Veredicto del experto
Lo recomendaría para quien hace jigging y trolling en alta mar y quiere un carrete con una recuperación práctica y un freno con margen para gestionar peces que cargan fuerte. Para pesca más ligera o para quienes buscan una sensibilidad extrema desde el primer instante, puede obligarte a afinar el freno con mimo y a ser más constante en el ajuste, porque la potencia de trabajo impone un punto de partida más exigente.

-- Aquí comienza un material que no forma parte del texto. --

(** ** Further properties: generated assets *)

Section AssetFacts.
Context `{HU : UuidLib} `{HP : !Pydantic}.
Implicit Types (w : World) (c : Character) (vp : option (list (string * string))).

Lemma id_adopt_seed first c : id (adopt_seed first c) = id c.
Proof. unfold adopt_seed. by destruct (img_seed first). Qed.

Lemma id_determine_seed env c vp : id (snd (determine_seed env c vp)) = id c.
Proof.
  unfold determine_seed.
  destruct (params_truthy vp), (bool_decide (image_seed c <> None)); done.
Qed.

Lemma asset_file_id env c c0 vp : id c0 = id c -> asset_file env c0 vp = asset_file env c vp.
Proof. unfold asset_file, asset_folder. by intros ->. Qed.

Lemma asset_reference_relpath env c vp :
  join_path (relpath (asset_file env c vp) STATIC_FILES_DIR)
  = asset_reference env c vp.
Proof.
  unfold asset_file, asset_folder, asset_reference. by destruct (params_truthy vp).
Qed.


Lemma request_image_images env prompt seed w r w1 :
  request_image env prompt seed w = (r, w1) -> images w1 = images w.
Proof.
  destruct seed as [s|].
  - rewrite request_image_seeded.
    destruct (images_generate env _) as [?|e]; [by intros [= _ <-]|].
    destruct (seed_unsupported e); by intros [= _ <-].
  - rewrite request_image_unbound. by intros [= _ <-].
Qed.


End AssetFacts.



(** ** Further properties: the endpoints when every step succeeds *)

Section SuccessFacts.
Context `{HU : UuidLib} `{HP : !Pydantic}.
Implicit Types (w : World) (c : Character) (vp : option (list (string * string))).

Lemma download_and_save_succeeds env c vp response w first rest url image_data :
  data response = first :: rest ->
  img_url first = Some url -> str_truthy url = true ->
  http_get env url = Ok image_data ->
  makedirs_ok env = true -> image_write_ok env = true ->
  exists w',
    download_and_save env c vp response w
    = (Ok (asset_reference env c vp, adopt_seed first c), w') /\
    storage w' = storage w /\
    images w'
    = write_file (asset_file env c vp) image_data
        (makedirs (asset_folder c vp) (images w)).
Proof.
  intros Hdata Hurl Htruthy Hget Hmk Hwr.
  unfold download_and_save, async_client_get. munfold.
  rewrite Hdata. simpl. rewrite Hurl. simpl. rewrite Htruthy. simpl.
  rewrite Hget, Hmk, Hwr. simpl.
  eexists. split; [apply (f_equal2 pair); [|reflexivity]|].
  - rewrite <- asset_reference_relpath.
    rewrite <- (asset_file_id env c (adopt_seed first c) vp (id_adopt_seed first c)).
    unfold asset_file, asset_folder. by destruct (params_truthy vp).
  - simpl. split; [done|].
    unfold asset_file, asset_folder. rewrite id_adopt_seed.
    by destruct (params_truthy vp).
Qed.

En conjunto, es un carrete de enfoque marino: responde bien cuando trabajas con ritmo de señuelo y necesitas que el freno se comporte de forma estable durante la pelea. Si cuidas el enjuague y no guardas humedad y sal en puntos internos, encaja muy bien como herramienta “de batalla” para varias salidas seguidas, especialmente en jornadas de roca, fondo mixto y capturas que no se rinden en cuanto sienten tensión.